§ Exercise directions
Below are records; how many of their lines contain "statusToCurrentsStatus"? Reply with the number and no other words.

§ Extracted information
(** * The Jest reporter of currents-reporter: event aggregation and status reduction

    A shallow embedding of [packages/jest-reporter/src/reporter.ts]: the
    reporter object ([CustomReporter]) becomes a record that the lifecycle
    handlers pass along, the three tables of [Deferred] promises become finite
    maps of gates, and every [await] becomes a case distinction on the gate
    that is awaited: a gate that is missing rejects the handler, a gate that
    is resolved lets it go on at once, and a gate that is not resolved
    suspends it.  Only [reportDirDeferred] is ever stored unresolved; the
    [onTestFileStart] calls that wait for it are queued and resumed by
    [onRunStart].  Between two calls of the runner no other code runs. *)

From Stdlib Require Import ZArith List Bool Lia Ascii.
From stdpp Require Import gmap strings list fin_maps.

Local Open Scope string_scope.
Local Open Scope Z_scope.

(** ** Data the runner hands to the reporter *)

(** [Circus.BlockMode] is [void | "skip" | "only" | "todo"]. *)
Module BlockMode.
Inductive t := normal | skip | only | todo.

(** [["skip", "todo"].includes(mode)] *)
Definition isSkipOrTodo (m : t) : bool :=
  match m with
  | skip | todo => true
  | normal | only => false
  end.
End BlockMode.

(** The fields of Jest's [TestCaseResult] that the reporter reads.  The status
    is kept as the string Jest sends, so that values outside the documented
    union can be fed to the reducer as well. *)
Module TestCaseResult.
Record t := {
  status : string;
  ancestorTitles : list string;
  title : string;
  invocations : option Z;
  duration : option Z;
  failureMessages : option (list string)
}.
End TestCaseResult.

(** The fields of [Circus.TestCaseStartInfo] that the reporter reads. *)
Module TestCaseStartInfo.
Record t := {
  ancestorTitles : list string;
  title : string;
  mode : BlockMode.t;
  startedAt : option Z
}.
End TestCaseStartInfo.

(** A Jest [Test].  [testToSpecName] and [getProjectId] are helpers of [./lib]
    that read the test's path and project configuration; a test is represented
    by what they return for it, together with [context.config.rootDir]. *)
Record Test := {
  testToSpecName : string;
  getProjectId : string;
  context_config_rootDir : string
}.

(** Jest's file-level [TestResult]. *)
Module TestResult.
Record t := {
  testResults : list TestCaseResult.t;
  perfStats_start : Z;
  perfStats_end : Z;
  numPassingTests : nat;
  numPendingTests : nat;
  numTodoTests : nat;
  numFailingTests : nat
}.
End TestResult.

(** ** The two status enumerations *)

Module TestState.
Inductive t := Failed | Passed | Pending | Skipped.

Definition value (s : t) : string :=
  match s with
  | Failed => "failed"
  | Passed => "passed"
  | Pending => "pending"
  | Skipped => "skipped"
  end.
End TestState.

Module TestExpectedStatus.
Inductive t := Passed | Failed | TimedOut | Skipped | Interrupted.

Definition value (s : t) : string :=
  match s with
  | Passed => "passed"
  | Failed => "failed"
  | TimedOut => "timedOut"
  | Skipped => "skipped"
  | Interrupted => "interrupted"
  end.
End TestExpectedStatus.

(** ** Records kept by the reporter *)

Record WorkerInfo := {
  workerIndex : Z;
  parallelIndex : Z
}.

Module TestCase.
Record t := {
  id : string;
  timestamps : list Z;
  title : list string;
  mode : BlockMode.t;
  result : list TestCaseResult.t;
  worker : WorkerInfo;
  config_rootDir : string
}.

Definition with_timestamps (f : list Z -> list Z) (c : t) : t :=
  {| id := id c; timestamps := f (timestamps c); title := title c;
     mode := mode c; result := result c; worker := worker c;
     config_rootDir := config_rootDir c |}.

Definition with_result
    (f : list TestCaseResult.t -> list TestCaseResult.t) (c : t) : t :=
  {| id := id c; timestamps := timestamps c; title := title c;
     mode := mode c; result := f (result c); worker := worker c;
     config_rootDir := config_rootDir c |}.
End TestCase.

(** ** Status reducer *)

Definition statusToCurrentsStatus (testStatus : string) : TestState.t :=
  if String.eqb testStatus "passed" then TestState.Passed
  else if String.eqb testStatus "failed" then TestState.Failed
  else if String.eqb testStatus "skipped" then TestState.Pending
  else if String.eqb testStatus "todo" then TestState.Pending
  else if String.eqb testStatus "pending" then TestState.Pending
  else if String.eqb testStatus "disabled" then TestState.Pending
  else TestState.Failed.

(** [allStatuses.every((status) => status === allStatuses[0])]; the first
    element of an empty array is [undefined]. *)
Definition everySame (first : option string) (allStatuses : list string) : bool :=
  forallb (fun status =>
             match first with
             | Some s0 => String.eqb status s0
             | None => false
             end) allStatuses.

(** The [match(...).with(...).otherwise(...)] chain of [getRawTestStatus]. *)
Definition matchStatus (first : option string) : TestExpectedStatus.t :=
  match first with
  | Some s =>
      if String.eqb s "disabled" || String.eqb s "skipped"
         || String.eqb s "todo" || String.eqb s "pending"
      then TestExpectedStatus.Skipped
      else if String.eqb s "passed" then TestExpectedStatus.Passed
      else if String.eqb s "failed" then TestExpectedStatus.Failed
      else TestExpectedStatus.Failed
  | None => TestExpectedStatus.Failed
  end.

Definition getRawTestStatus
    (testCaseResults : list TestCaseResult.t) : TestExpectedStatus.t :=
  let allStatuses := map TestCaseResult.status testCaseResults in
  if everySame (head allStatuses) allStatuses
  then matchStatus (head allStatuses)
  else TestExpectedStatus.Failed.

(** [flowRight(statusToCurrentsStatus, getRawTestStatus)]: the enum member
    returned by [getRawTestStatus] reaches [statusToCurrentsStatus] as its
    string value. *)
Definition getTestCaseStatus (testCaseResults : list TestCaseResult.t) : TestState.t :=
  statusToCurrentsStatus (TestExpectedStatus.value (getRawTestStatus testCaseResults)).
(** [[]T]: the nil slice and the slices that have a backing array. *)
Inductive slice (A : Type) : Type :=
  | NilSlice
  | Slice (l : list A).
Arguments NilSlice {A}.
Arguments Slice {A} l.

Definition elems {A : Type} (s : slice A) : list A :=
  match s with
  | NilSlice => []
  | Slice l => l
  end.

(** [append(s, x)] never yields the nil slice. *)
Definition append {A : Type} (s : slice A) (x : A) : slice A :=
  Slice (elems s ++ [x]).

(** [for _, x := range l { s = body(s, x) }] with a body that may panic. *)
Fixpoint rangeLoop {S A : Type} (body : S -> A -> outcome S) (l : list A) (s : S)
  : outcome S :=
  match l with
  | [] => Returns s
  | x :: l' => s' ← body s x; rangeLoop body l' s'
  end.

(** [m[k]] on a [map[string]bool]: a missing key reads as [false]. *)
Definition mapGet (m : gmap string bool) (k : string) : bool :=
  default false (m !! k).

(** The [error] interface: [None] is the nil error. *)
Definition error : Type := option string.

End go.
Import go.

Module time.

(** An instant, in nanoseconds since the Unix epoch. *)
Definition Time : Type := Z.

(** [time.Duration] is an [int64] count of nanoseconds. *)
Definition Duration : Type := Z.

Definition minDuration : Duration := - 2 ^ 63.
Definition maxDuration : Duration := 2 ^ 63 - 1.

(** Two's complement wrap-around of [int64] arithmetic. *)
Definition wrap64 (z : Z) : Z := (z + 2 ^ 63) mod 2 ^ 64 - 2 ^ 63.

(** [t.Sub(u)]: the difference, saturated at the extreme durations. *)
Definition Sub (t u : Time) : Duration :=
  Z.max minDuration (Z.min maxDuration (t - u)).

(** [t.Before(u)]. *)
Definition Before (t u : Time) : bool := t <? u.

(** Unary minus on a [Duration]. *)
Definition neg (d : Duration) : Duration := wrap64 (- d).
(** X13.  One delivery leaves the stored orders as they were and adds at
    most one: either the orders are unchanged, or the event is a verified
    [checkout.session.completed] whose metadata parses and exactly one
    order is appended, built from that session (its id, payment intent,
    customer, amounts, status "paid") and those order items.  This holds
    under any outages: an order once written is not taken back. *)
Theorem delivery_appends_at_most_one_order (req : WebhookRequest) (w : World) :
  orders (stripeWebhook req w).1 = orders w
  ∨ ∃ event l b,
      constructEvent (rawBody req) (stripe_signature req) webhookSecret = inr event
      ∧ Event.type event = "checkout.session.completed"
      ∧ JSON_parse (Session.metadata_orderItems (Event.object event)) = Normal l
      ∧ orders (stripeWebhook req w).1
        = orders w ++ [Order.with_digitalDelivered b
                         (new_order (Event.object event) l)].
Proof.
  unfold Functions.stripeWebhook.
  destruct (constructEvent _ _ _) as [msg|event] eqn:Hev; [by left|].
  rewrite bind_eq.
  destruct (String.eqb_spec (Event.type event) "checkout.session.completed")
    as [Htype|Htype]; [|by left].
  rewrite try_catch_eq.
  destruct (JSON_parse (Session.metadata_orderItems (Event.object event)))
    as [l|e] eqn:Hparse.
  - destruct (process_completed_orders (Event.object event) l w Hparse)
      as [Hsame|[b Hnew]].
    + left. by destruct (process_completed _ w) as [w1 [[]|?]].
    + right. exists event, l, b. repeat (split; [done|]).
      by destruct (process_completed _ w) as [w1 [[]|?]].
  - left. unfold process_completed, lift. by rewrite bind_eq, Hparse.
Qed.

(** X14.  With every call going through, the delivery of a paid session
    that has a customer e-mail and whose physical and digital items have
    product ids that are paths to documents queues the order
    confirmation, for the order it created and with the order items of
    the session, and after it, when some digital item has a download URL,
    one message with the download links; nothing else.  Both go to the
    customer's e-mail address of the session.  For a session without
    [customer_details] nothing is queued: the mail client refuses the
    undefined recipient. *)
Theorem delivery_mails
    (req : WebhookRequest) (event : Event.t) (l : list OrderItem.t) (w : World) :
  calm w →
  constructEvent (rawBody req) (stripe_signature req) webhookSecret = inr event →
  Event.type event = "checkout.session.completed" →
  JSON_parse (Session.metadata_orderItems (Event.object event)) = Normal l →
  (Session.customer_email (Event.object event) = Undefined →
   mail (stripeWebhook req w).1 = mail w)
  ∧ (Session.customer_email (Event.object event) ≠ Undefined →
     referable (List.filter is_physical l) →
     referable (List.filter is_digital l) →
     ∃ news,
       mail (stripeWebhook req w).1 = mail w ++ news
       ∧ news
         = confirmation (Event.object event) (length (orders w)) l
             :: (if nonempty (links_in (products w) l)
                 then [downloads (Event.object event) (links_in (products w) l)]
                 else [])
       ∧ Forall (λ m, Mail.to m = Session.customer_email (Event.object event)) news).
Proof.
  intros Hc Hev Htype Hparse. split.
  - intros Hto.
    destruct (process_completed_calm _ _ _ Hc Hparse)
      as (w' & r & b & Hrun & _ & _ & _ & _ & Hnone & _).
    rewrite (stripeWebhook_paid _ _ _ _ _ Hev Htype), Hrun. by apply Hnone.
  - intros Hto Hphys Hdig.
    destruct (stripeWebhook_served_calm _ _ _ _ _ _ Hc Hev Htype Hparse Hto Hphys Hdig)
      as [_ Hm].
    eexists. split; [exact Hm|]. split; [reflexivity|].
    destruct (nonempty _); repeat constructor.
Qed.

§ Answer
4